# Sedevacantism



## Scott (Mar 8, 2007)

As you may know, former Presbyterian minister Gerry Matatics converted to Catholicism several years ago and eventually landed in the strange world of Traditional Catholicism, which holds that that the current Benedict is an antipope, Vatican II is an invalid robber council, and other things. Here is an article on his arguments. To think, he left protestantism for this.


----------



## Contra_Mundum (Mar 8, 2007)

Didn't Bahnsen once refer to GM's position as a kind of "protestant" Catholicism? I think he basically told him he was arguing for the RC and thinking like the protestant he used to be. I don't know if this is _more_ or _less_ of that.

But most RCs today mock such men for being "more catholic than the pope." And in this case (since according to sv's like GM, there is no pope, and the see is vacant) they are spot-on. GM _*is*_ more catholic than the pope. Ho ho, how bizzare!


----------



## ChristopherPaul (Mar 8, 2007)

Ladies and gentleman: the seemless and united Roman Catholic Church.


----------



## polemic_turtle (Mar 8, 2007)

I believe Dr. Bahnsen said he was arguing like a "Presbyterian Catholic", since he denied that any tradition wasn't primarily derived from Scripture. What a strange man, I say.


----------



## turmeric (Mar 9, 2007)

ChristopherPaul said:


> Ladies and gentleman: the seemless and united Roman Catholic Church.



It seems I see a seam or so.


----------



## javajedi (Mar 9, 2007)

Who made him Pope? Or Uber-Pope?

No, really. If the teachings of the RC church, lead by the pope, defines truth how can anyone ever criticize it? By definition they are always right.

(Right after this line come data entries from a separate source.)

(* ===== verification/KubectlSpec.v ===== *)
(** * What the kubectl plugin's commands do

    Theorems on the commands of [Kubectl], for every answer of kubectl, of the
    file system and of the environment, and on how the plugin fits the
    operator: it looks up the Secret, the Service port, the label and the
    fields that the operator's controllers use. *)

From S2P Require Import Prelude.
From S2P Require Import Base64.
From S2P Require Import K8s.
From S2P Require Import Metadata.
From S2P Require Import Status.
From S2P Require Import Api.
From S2P Require Import Sanitize.
From S2P Require Import Webhook.
From S2P Require Import Services.
From S2P Require Import Ini.
From S2P Require Import Secrets.
From S2P Require Import ResourceBuilder.
From S2P Require Import Kube.
From S2P Require Import Client.
From S2P Require Import Reconcile.
From S2P Require Import Kubectl.

(** ** Reading a history of tool calls *)

(** Reading the debug variable and writing to the terminal is not an action. *)
Definition is_action (c : call) : bool :=
  match c with Tool (Getenv _) | Tool (Stdout _) | Tool (Stderr _) | Sleep _ => false | _ => true end.

Definition actions (h : history) : history := List.filter (fun e => is_action (projT1 e)) h.

Lemma actions_app h h' : actions (h ++ h') = actions h ++ actions h'.
Proof. apply List.filter_app. Qed.

Definition ran (args : list string) (a : result string unit) : event := Ev (Tool (RunKubectl args)) a.
Definition printed (args : list string) (a : result string string) : event := Ev (Tool (OutputKubectl args)) a.

(** The namespace flags of an executor. *)
Definition scope (k : kubectlExecutor) : list string :=
  if allNamespaces k then ["--all-namespaces"]
  else if str_eqb (namespace k) "" then [] else ["-n"; namespace k].

Lemma buildArgs_cons k sub rest : buildArgs k (sub :: rest) = sub :: scope k ++ rest.
Proof.
  unfold buildArgs, scope. destruct (allNamespaces k), (str_eqb (namespace k) ""), rest; cbn; done.
Qed.

(** ** Rules *)

(** What the rules know of the history: the new actions. *)
Lemma trace_command_wp args (Q : history -> unit -> Prop) h :
  (forall h', actions h' = actions h -> Q h' tt) -> wp (trace_command args) Q h.
Proof.
  intros HQ. unfold trace_command. cbn [bind perform tool wp]. intros debug.
  destruct (negb (str_eqb debug "")); cbn [wp bind perform tool].
  - intros []. apply HQ. by rewrite !actions_app, !app_nil_r.
  - apply HQ. by rewrite actions_app, app_nil_r.
Qed.

Lemma Execute_wp k args (Q : history -> result ToolError unit -> Prop) h :
  (forall h' a, actions h' = actions h ++ [ran (buildArgs k args) a] -> Q h' (plain a)) ->
  wp (Execute k args) Q h.
Proof.
  intros HQ. unfold Execute. apply wp_bind, trace_command_wp. intros h1 E a. apply HQ.
  by rewrite actions_app, E.
Qed.

Lemma ExecuteWithOutput_wp k args (Q : history -> result ToolError string -> Prop) h :
  (forall h' a, actions h' = actions h ++ [printed (buildArgs k args) a] -> Q h' (map_err Plain a)) ->
  wp (ExecuteWithOutput k args) Q h.
Proof.
  intros HQ. unfold ExecuteWithOutput. apply wp_bind, trace_command_wp. intros h1 E a. apply HQ.
  by rewrite actions_app, E.
Qed.

Lemma wp_tool c (Q : history -> tool_answer c -> Prop) h :
  (forall a, Q (h ++ [Ev (Tool c) a]) a) -> wp (tool c) Q h.
Proof. done. Qed.

Lemma wp_Ret {A} (a : A) (Q : history -> A -> Prop) h : Q h a -> wp (Ret a) Q h.
Proof. done. Qed.

Lemma check_wp {E A B} (p : prog (result E A)) (f : E -> ToolError) (k : A -> outcome B) Q h :
  wp p (fun h1 r => match r with Ok a => wp (k a) Q h1 | Err e => Q h1 (Err (f e)) end) h ->
  wp (check p f k) Q h.
Proof.
  intros Hp. unfold check. apply wp_bind. eapply wp_mono; [|exact Hp]. by intros h1 [a|e].
Qed.

(** ** Every kubectl command line *)

(** The kubectl commands the plugin uses, and the two programs [manage]
    passes to the executor to open a browser. *)
Definition kubectl_commands : list string :=
  ["apply"; "get"; "delete"; "exec"; "tail"; "label"; "port-forward"; "open"; "xdg-open"].

(** The namespace flags come right after the command, before anything else. *)
Definition scoped (k : kubectlExecutor) (args : list string) : Prop :=
  exists sub rest, args = sub :: scope k ++ rest /\ sub ∈ kubectl_commands.

Definition scoped_call (k : kubectlExecutor) (c : call) : Prop :=
  match c with
  | Tool (RunKubectl args) | Tool (OutputKubectl args) => scoped k args
  | Tool _ | Sleep _ => True
  | _ => False
  end.

Definition no_panic {A} (r : result ToolError A) : Prop :=
  match r with Ok _ => True | Err e => cause_of e <> IndexOutOfRange end.

(** Scoped command lines only, and no panic. *)
Definition safe (k : kubectlExecutor) {A} (p : outcome A) : Prop := always (scoped_call k) no_panic p.

Lemma safe_Ret k {A} (r : result ToolError A) : no_panic r -> safe k (Ret r).
Proof. done. Qed.

Lemma safe_tool k {A} (c : tool_call) (g : tool_answer c -> outcome A) :
  scoped_call k (Tool c) -> (forall a, safe k (g a)) -> safe k (bind (tool c) g).
Proof. done. Qed.

Lemma safe_bind k {A B} (p : outcome A) (g : result ToolError A -> outcome B) :
  safe k p -> (forall r, no_panic r -> safe k (g r)) -> safe k (bind p g).
Proof. apply always_bind. Qed.

Lemma safe_check k {A B} (p : outcome A) (f : ToolError -> ToolError) (g : A -> outcome B) :
  (forall e, cause_of (f e) = cause_of e) -> safe k p -> (forall a, safe k (g a)) -> safe k (check p f g).
Proof.
  intros Hf Hp Hg. apply safe_bind; [done|]. intros [a|e] Hr; [apply Hg|]. cbn in *. by rewrite Hf.
Qed.

(** A failing call whose error is wrapped. *)
Lemma safe_check_call k {E A B} (p : prog (result E A)) (f : E -> ToolError) (g : A -> outcome B) :
  always (scoped_call k) (fun _ => True) p -> (forall e, cause_of (f e) <> IndexOutOfRange) ->
  (forall a, safe k (g a)) -> safe k (check p f g).
Proof. intros Hp Hf Hg. eapply always_bind; [exact Hp|]. intros [a|e] _; [apply Hg | apply Hf]. Qed.

Lemma tool_scoped k c : scoped_call k (Tool c) -> always (scoped_call k) (fun _ => True) (tool c).
Proof. done. Qed.

Lemma trace_scoped k args : always (scoped_call k) (fun _ => True) (trace_command args).
Proof. cbn. split; [done|]. intros a. by destruct (negb _). Qed.

Lemma buildArgs_scoped k sub rest : sub ∈ kubectl_commands -> scoped k (buildArgs k (sub :: rest)).
Proof. intros H. exists sub, rest. by rewrite buildArgs_cons. Qed.

Lemma safe_Execute k sub rest : sub ∈ kubectl_commands -> safe k (Execute k (sub :: rest)).
Proof.
  intros H. eapply always_bind; [apply trace_scoped|]. intros _ _. apply safe_tool; [by apply buildArgs_scoped|].
  by intros [[]|e].
Qed.

Lemma safe_ExecuteWithOutput k sub rest : sub ∈ kubectl_commands -> safe k (ExecuteWithOutput k (sub :: rest)).
Proof.
  intros H. eapply always_bind; [apply trace_scoped|]. intros _ _. apply safe_tool; [by apply buildArgs_scoped|].
  by intros [s|e].
Qed.

Lemma safe_arg k {A} args i (f : string -> outcome A) :
  (i < length args)%nat -> (forall a, safe k (f a)) -> safe k (arg args i f).
Proof.
  intros Hi Hf. unfold arg. destruct (args !! i) eqn:E; [apply Hf|].
  apply lookup_ge_None in E. lia.
Qed.

Create HintDb tools.
(** The environment alone decides: when no step fails, the process reaches
    its last step and runs exactly when the operator's namespace is set and
    every number and boolean that is read parses. *)
Theorem main_reaches_start (env : gmap string string) (flags : Flags) :
  let '(steps, r) := main never_fails env flags in
  is_ok r = env_ok env /\ (env_ok env = true -> last steps = Some Start).
Proof.
  pose proof (main_starts_in_full never_fails env flags) as Hfull.
  assert (goes_on (env_ok env) (main_setup never_fails env flags)) as Hgo.
  { unfold env_ok, main_setup. cbv zeta. destruct (str_eqb _ ""); [done|].
    rewrite <- !andb_assoc. change (negb false && ?b) with b.
    apply goes_on_bind; [|intros control].
    { destruct (env !! "CONTROL_RABBITMQ_IMAGE") as [v|]; [destruct (ParseBool v)|]; done. }
    apply goes_on_after_step. cbv zeta.
    apply goes_on_bind; [apply goes_on_optional | intros lease].
    apply goes_on_bind; [apply goes_on_optional | intros renew].
    apply goes_on_bind; [apply goes_on_optional | intros retry].
    apply (goes_on_bind true); [by apply goes_on_profiling | intros o].
    do 4 apply goes_on_after_step. apply (goes_on_bind true); [done | intros _].
    match goal with |- goes_on ?b _ => rewrite <- (andb_true_r b) end. apply goes_on_bind; [|intros _].
    - unfold deprecated_features_setup. destruct (env !! _); [done|].
      rewrite <- (andb_true_r (duration_ok _ _)). apply goes_on_bind; [apply goes_on_duration | done].
    - unfold webhook_setup. by destruct (str_eqb _ _). }
  specialize (Hgo []). unfold main in *. destruct (main_setup never_fails env flags []) as [steps [u|e]]; cbn in Hgo.
  - split; [done|]. intros _. destruct Hfull as (_ & o & im & up & c & ps & d & _ & _ & ->).
    rewrite !(assoc_L (++)). by rewrite last_app.
  - by rewrite <- Hgo.
Qed.

(** ** Children are seen *)

(** Whether the manager's cache holds an object. *)
Definition cache_sees (o : Object) : bool :=
  match cacheByObject !! object_kind o with
  | Some (Some (key, value)) => bool_decide (smap_get (om_Labels (object_meta o)) key = Some value)
  | _ => true
  end.

Lemma cache_sees_label o :
  cache_sees o = bool_decide (smap_get (om_Labels (object_meta o)) (fst rmqLabel) = Some (snd rmqLabel)).
Proof. by destruct o. Qed.

(** The labels an override puts on what a builder writes. *)
Definition label_override (instance : RabbitmqCluster) (b : ResourceBuilder) : smap :=
  match b with
  | ServiceBuilder =>
      match ov_Service (spec_Override (rmq_Spec instance)) with
      | Some o => match osv_LabelsAnnotations o with Some la => ela_Labels la | None => None end
      | None => None
      end
  | StatefulSetBuilder =>
      match ov_StatefulSet (spec_Override (rmq_Spec instance)) with
      | Some o => match ost_LabelsAnnotations o with Some la => ela_Labels la | None => None end
      | None => None
      end
  | _ => None
  end.

(** The builders of ConfigMaps label what they build, and leave the labels of
    what they update. *)
Definition keeps_labels (b : ResourceBuilder) : bool :=
  match b with RabbitmqPluginsConfigMapBuilder | ServerConfigMapBuilder _ => true | _ => false end.

Definition part_of (m : ObjectMeta) : option string := smap_get (om_Labels m) (fst rmqLabel).

Lemma labels_part_of n l m : om_Labels m = Some (GetLabels n l) -> part_of m = Some "rabbitmq".
Proof. intros E. unfold part_of. rewrite E, smap_get_some. by rewrite GetLabels_lookup. Qed.

Section Children.
Context {I : Ini} {O : OwnerRefs} {OL : OwnerRefsLaws} {M : StrategicMerge}
  (iter : gmap string ServicePort -> list (string * ServicePort)) (rand : RandSource).

Lemma with_override m la v :
  part_of m = Some v ->
  part_of (match la with Some l => copyLabelsAnnotations m l | None => m end) =
    match smap_get (match la with Some l => ela_Labels l | None => None end) (fst rmqLabel) with
    | Some w => Some w
    | None => Some v
    end.
Proof.
  intros Hm. destruct la as [l|]; [|exact Hm]. unfold part_of.
  destruct (copyLabelsAnnotations_spec m l (fst rmqLabel)) as [-> _].
  unfold part_of in Hm. by rewrite Hm.
Qed.

Lemma service_desired_part_of instance s : part_of (svc_Meta (service_desired iter instance s)) = Some "rabbitmq".
Proof.
  unfold part_of, service_desired. cbn [svc_Meta om_Labels om_with_labels smap_get option_bind mbind].
  by rewrite add_service_labels_lookup, GetLabels_lookup.
Qed.

Lemma applySvcOverride_meta s o s' :
  applySvcOverride s o = Ok s' ->
  svc_Meta s' = match osv_LabelsAnnotations o with
                | Some la => copyLabelsAnnotations (svc_Meta s) la
                | None => svc_Meta s end.
Proof.
  unfold applySvcOverride. destruct (osv_Spec o); [|by intros [= <-]].
  by intros (p & _ & [= <-])%result_bind_ok.
Qed.

Lemma sts_desired_part_of instance s d : sts_desired instance s = Ok d -> part_of (sts_Meta d) = Some "rabbitmq".
Proof. intros (p & _ & (t & _ & [= <-])%result_bind_ok)%result_bind_ok. by eapply labels_part_of. Qed.

(** The metadata an update writes: what the owner reference was set on, and
    the label the cache selects by. *)
Lemma Update_meta instance b obj o' b' :
  Update iter instance b obj = Ok (o', b') ->
  object_kind o' = fst (builder_id b) /\
  exists m, SetControllerReference (rmq_Meta instance) m = Ok (object_meta o') /\
    part_of m = match smap_get (label_override instance b) (fst rmqLabel) with
                | Some v => Some v
                | None => if keeps_labels b then part_of (object_meta obj) else Some "rabbitmq"
                end.
Proof.
  destruct b, obj; try done; cbn [Update]; intros HU;
    try (apply map_err_ok in HU); apply result_bind_ok in HU as (x & HU & [= <- <-]); (split; [done|]).
  - apply result_bind_ok in HU as (m & Hm%map_err_ok & [= <-]). eexists. split; [exact Hm|]. by eapply labels_part_of.
  - apply result_bind_ok in HU as (y & Hy & (m & Hm%map_err_ok & [= <-])%result_bind_ok).
    eexists. split; [exact Hm|]. cbn [label_override keeps_labels].
    destruct (ov_Service _) as [o|]; [|injection Hy as <-; apply service_desired_part_of].
    apply map_err_ok, applySvcOverride_meta in Hy as ->. apply with_override, service_desired_part_of.
  - apply result_bind_ok in HU as (m & Hm%map_err_ok & [= <-]). eexists. split; [exact Hm|]. by eapply labels_part_of.
  - unfold secret_Update in HU. destruct (sec_Data s); [|done].
    apply result_bind_ok in HU as (m & Hm%map_err_ok & [= <-]). eexists. split; [exact Hm|]. by eapply labels_part_of.
  - apply result_bind_ok in HU as (m & Hm%map_err_ok & [= <-]). by eexists.
  - apply result_bind_ok in HU as (data & _ & (m & Hm%map_err_ok & Hr)%result_bind_ok). eexists. split; [|reflexivity].
    cbn zeta in Hr. apply result_bind_ok in Hr as (p & _ & (u & _ & [= <-])%result_bind_ok). exact Hm.
  - apply result_bind_ok in HU as (m & Hm%map_err_ok & [= <-]). eexists. split; [exact Hm|]. by eapply labels_part_of.
  - apply result_bind_ok in HU as (m & Hm%map_err_ok & [= <-]). eexists. split; [exact Hm|]. by eapply labels_part_of.
  - apply result_bind_ok in HU as (m & Hm%map_err_ok & [= <-]). eexists. split; [exact Hm|]. by eapply labels_part_of.
  - destruct (sts_Update_ok _ _ _ HU) as (d & o & Hd & Ho & Hm & _ & _). eexists. split; [exact Hm|].
    apply sts_desired_part_of in Hd. cbn [label_override keeps_labels].
    destruct (ov_StatefulSet _) as [ov|]; [|by subst].
    apply applyStsOverride_ok in Ho as (-> & _). by apply with_override.
Qed.
Lemma Build_part_of instance b obj :
  Build rand instance b = Ok obj -> keeps_labels b = true -> part_of (object_meta obj) = Some "rabbitmq".
Proof. destruct b; try done; intros [= <-] _; by eapply labels_part_of. Qed.
(** ** Statements of a DeepCopyInto

    A statement sets one field of the struct behind [out] to a copy of that
    field of the struct behind [in]. *)

Definition statement : Type := string * (value -> M value).

Fixpoint run_statements (stmts : list statement) (inp out : value) : M value :=
  match stmts with
  | [] => m_ret out
  | (n, copy) :: rest =>
      var x := get_field n inp in
      var y := copy x in
      var out := set_field n y out in
      run_statements rest inp out
  end.

(** The struct behind [out] after the assignment of the whole struct behind
    [in] and the statements that follow it. *)
Definition copy_into (stmts : list statement) (inp : value) : M value := run_statements stmts inp inp.

(** An assignment: of a field, or of a pointer's target. *)
Definition assign (v : value) : M value := m_ret v.

(** When the pointer is not nil, a [new] one to a copy of its target.  (The code
    makes the new target before it fills it; no one else sees it in between.) *)
Definition pointer (copy : value -> M value) (v : value) : M value :=
  match v with
  | Ref None => m_ret v
  | Ref (Some l) =>
      var c := load l in
      match c with
      | Cell x =>
          var y := copy x in
          var l' := alloc (Cell y) in
          m_ret (Ref (Some l'))
      | _ => m_panic
      end
  | _ => m_panic
  end.

(** The loop over a slice: each element into the new one at its index. *)
Fixpoint copy_elements (copy : value -> M value) (vs : list value) : M (list value) :=
  match vs with
  | [] => m_ret []
  | v :: rest =>
      var y := copy v in
      var ys := copy_elements copy rest in
      m_ret (y :: ys)
  end.

(** When the slice is not nil, one of the same length, made and filled; the
    built-in [copy] assigns each element. *)
Definition slice (copy : value -> M value) (v : value) : M value :=
  match v with
  | Ref None => m_ret v
  | Ref (Some l) =>
      var c := load l in
      match c with
      | Array vs =>
          var ys := copy_elements copy vs in
          var l' := alloc (Array ys) in
          m_ret (Ref (Some l'))
      | _ => m_panic
      end
  | _ => m_panic
  end.
Definition sample_spec (replicas : Z) (tls : TLSSpec) (override : RabbitmqClusterOverrideSpec)
    (vault : option VaultSpec) : RabbitmqClusterSpec :=
  mkSpec (Some replicas) "rabbitmq:4.1" None (mkServiceSpec "ClusterIP" None None None)
    (mkPersistence None (Some (quantity_of_int 10)) None)
    (Some (mkResources (Some {["memory" := quantity_of_int 2000000000]})
             (Some {["memory" := quantity_of_int 2000000000]})))
    None [] (mkRmqConf ["rabbitmq_stream"; "rabbitmq_mqtt"] "channel_max = 1050" "" "" "")
    tls override false false (Some 604800%Z) (Some 30%Z) (mkBackend vault "").

Definition sample_status : RabbitmqClusterStatus :=
  mkStatus (map newRabbitmqClusterCondition [AllReplicasReady; ClusterAvailable; NoWarnings; ReconcileSuccess])
    None None 0 "" [].

Definition no_override : RabbitmqClusterOverrideSpec := mkOverride None None.
Definition sample_tls : TLSSpec := mkTLS "tls-secret" "ca-secret" true.

Definition sample : RabbitmqCluster :=
  mkCluster sample_meta (sample_spec 3 (mkTLS "" "" false) no_override None) sample_status.

(** mutual TLS without plain listeners *)
Definition sample_mtls : RabbitmqCluster :=
  mkCluster sample_meta (sample_spec 3 sample_tls no_override None) sample_status.

Definition sample_vault : RabbitmqCluster :=
  mkCluster sample_meta
    (sample_spec 3 (mkTLS "" "" false) no_override
       (Some (mkVault "rabbitmq" (Some {["example.com/vault" := "yes"]}) "secret/data/rabbitmq/config" None
                (mkVaultTLS "" "" "" "" ""))))
    sample_status.

(** an override that grows the claim named persistence *)
Definition sample_claim : OverridePVC :=
  mkOPVC (mkEOM "persistence" "" None None)
    (mkPVCSpec ["ReadWriteOnce"] (Some {["storage" := quantity_of_int 30]}) None None).
Definition sample_claims : RabbitmqCluster :=
  mkCluster sample_meta (sample_spec 3 (mkTLS "" "" false) (sample_override [sample_claim] None) None)
    sample_status.

(** ** A simulated API server

    It keeps the objects by kind and name, and the cluster; every pod of the
    StatefulSet is ready at once, and every other call succeeds. *)

Record SimState := mkSim { sim_cluster : RabbitmqCluster; sim_store : gmap (string * string) Object }.

Definition sim_key (o : Object) : string * string := (object_kind o, om_Name (object_meta o)).

Definition sim_ready (s : StatefulSet) : StatefulSet :=
  mkSts (sts_Meta s) (sts_Spec s) (mkStsStatus (default 0%Z (sp_Replicas (sts_Spec s))) "r1" "r1").

Definition sim_object (o : Object) : Object :=
  match o with OStatefulSet s => OStatefulSet (sim_ready s) | _ => o end.

Definition sim_put (o : Object) (st : SimState) : SimState :=
  mkSim (sim_cluster st) (<[sim_key o := sim_object o]> (sim_store st)).

Definition sim_get {A} (st : SimState) (kind name : string) (pick : Object -> option A) : result ApiError A :=
  match sim_store st !! (kind, name) ≫= pick with
  | Some a => Ok a
  | None => Err (NotFound (kind +:+ " not found"))
  end.

Definition pick_sts (o : Object) : option StatefulSet := match o with OStatefulSet s => Some s | _ => None end.
Definition pick_configmap (o : Object) : option ConfigMap := match o with OConfigMap c => Some c | _ => None end.
Definition pick_service (o : Object) : option Service := match o with OService s => Some s | _ => None end.

Definition sim_secret : Secret :=
  mkSecret (meta_named "rabbit-default-user" "default") "Opaque"
    (Some (<["username" := "u"]> (<["password" := "p"]> (<["tls.crt" := "c"]> (<["tls.key" := "k"]>
      {["ca.crt" := "ca"]}))))).

(** The terminal of the simulation: kubectl succeeds, and prints the
    credentials [u] and [p] when it is asked for those of a Secret. *)
Definition sim_tool (c : tool_call) : tool_answer c :=
  match c with
  | Getenv _ => ""
  | ReadFile _ => Ok "contents"
  | CreateTemp _ => Ok "/tmp/file.yaml"
  | OutputKubectl args =>
      Ok (if slice_contains args "jsonpath={.data.username}" then "dQ=="
          else if slice_contains args "jsonpath={.data.password}" then "cA=="
          else "rabbit-server-0")
  | WriteFile _ _ | CloseFile _ | RemoveFile _ | RunKubectl _ => Ok tt
  | Stdout _ | Stderr _ => tt
  end.

Definition sim (st : SimState) (c : call) : SimState * answer c :=
  match c with
  | GetCluster _ _ => (st, Ok (sim_cluster st))
  | UpdateCluster r | PatchStatus r => (mkSim r (sim_store st), Ok r)
  | GetSts _ n => (st, sim_get st "StatefulSet" n pick_sts)
  | UpdateSts s => (sim_put (OStatefulSet s) st, Ok s)
  | DeleteSts _ n _ => (mkSim (sim_cluster st) (delete ("StatefulSet", n) (sim_store st)), Ok tt)
  | GetPVC _ _ => (st, Err (NotFound "claim not found"))
  | UpdatePVC _ p => (st, Ok p)
  | GetSecret _ _ => (st, Ok sim_secret)
  | UpdateSecret s => (st, Ok s)
  | GetConfigMap _ n => (st, sim_get st "ConfigMap" n pick_configmap)
  | GetService _ n => (st, sim_get st "Service" n pick_service)
  | UpdateConfigMap c => (sim_put (OConfigMap c) st, Ok c)
  | ListEndpointSlices _ _ => (st, Ok [[mkEndpoint ["10.0.0.1"] (Some "rabbit-server-0") None]])
  | ListPods ns _ => (st, Ok [om_with_labels (Some {["app.kubernetes.io/name" := "rabbit"]})
                                (meta_named "rabbit-server-0" ns)])
  | UpdatePod _ | DeleteRbac _ _ _ | RemoveFinalizer _ _ _ => (st, Ok tt)
  | GetObject o => (st, sim_get st (object_kind o) (om_Name (object_meta o)) Some)
  | CreateObject o | UpdateObject o => (sim_put o st, Ok (sim_object o))
  | Exec _ _ _ _ => (st, Ok "true")
  | HealthCheckNodeIsQuorumCritical _ => (st, Ok true)
  | Overview _ => (st, Ok ("4.1.0", "27.0"))
  | ListDeprecatedFeaturesUsed _ => (st, Ok [])
  | Event _ _ _ => (st, tt)
  | Now => (st, 1000000%Z)
  | Sleep _ => (st, tt)
  | Tool c => (st, sim_tool c)
  end.

Definition empty_server (cluster : RabbitmqCluster) : SimState := mkSim cluster ∅.

Definition sim_run {R} (p : prog R) (st : SimState) : SimState * history * R := run sim p st.

Lemma wp_on_run {R} (p : prog R) (Q : history -> R -> Prop) (st : SimState) :
  wp p Q [] -> Q (snd (fst (sim_run p st))) (snd (sim_run p st)).
Proof.
  intros Hp. pose proof (wp_run sim p Q st Hp) as Hr. unfold sim_run.
  by destruct (run sim p st) as [[s h] r].
Qed.

(** ** The reconcile loop *)

Definition sample_config : ReconcilerConfig := mkConfig "rabbitmq:4.1" "updater:1" false.

Definition sample_reconcile : prog StepResult :=
  Reconcile sample_iter sample_rand (fun l => l) sample_config "default" "rabbit".

Definition sample_pass (cluster : RabbitmqCluster) : SimState * history * StepResult :=
  sim_run sample_reconcile (empty_server cluster).

(** The objects a history created and updated, in order. *)
Definition created (h : history) : list (string * string) :=
  concat (map (fun e => match projT1 e with CreateObject o => [sim_key o] | _ => [] end) h).
Definition updated (h : history) : list (string * string) :=
  concat (map (fun e => match projT1 e with UpdateObject o => [sim_key o] | _ => [] end) h).



(** the sample cluster with reconciliation paused *)
Definition sample_paused : RabbitmqCluster :=
  rmq_with_meta (om_with_labels (Some {[pauseReconciliationLabel := "true"]}) sample_meta) sample.


(** ** The sample cluster settles *)

(** The end of the first pass notes the version of RabbitMQ in an annotation of
    the cluster, which the second pass copies to the children. *)
Definition after_two_passes : SimState :=
  fst (fst (sim_run sample_reconcile (fst (fst (sample_pass sample))))).
Definition third_pass : SimState * history * StepResult := sim_run sample_reconcile after_two_passes.
Definition sample_store : Children :=
  mkChildren (fun k => sim_store after_two_passes !! k) (quantity_of_int 10).


Lemma update_is_projection_witness :
  exists o b, Update sample_iter sample ServiceBuilder (OService (service_Build sample)) = Ok (o, b) /\
    exists b', Update sample_iter sample ServiceBuilder o = Ok (o, b') /\ asks_no_restart b'.
Proof.
  destruct (Update sample_iter sample ServiceBuilder (OService (service_Build sample))) as [[o b]|e] eqn:E.
  - exists o, b. split; [reflexivity|].
    apply (update_is_projection sample_iter (fun m => reflexivity _) sample ServiceBuilder
             (OService (service_Build sample)) o b); [|exact E].
    split; [intros ? H; discriminate H | intros ? ? H; discriminate H].
  - exfalso. revert E. vm_compute. discriminate.
Defined.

So, by what authority does he stand as judge of the RC church and the pope?
By what standard?

Seems like his own actions here prove that the claim of the RC church is invalid.


----------



## VirginiaHuguenot (Mar 9, 2007)

turmeric said:


> It seems I see a seam or so.



Indeed, sew it seams!


----------



## ChristopherPaul (Mar 9, 2007)

turmeric said:


> It seems I see a seam or so.





VirginiaHuguenot said:


> Indeed, sew it seams!



...with sea shells on a sea shore no doubt.


----------



## etexas (Mar 9, 2007)

I actually read about a group like who took it a step further I think they are in Washington, (not sure, need to check), anyway this cat thinks he is the REAL Pope, gets better......it is him one follower who he made a Cardinal, another an Archbishop, and a few priests. Outside of that this group has like 15 or 20 communicants. I have to find that again, it was a while back. If I can find it and a link I will try to put that up. It is......strange.


----------



## MrMerlin777 (Mar 9, 2007)

I investigated some things regarding the Traditional Catholics and Old Catholics etc. When it comes down to brass tacks, they're as split as many of the micro "split-p" denoms.

So much for a united Catholic church.


----------



## Peter (Mar 9, 2007)

I follow Jesus said:


> I actually read about a group like who took it a step further I think they are in Washington, (not sure, need to check), anyway this cat thinks he is the REAL Pope, gets better......it is him one follower who he made a Cardinal, another an Archbishop, and a few priests. Outside of that this group has like 15 or 20 communicants. I have to find that again, it was a while back. If I can find it and a link I will try to put that up. It is......strange.



Will the real Anti-Christ please stand up?


----------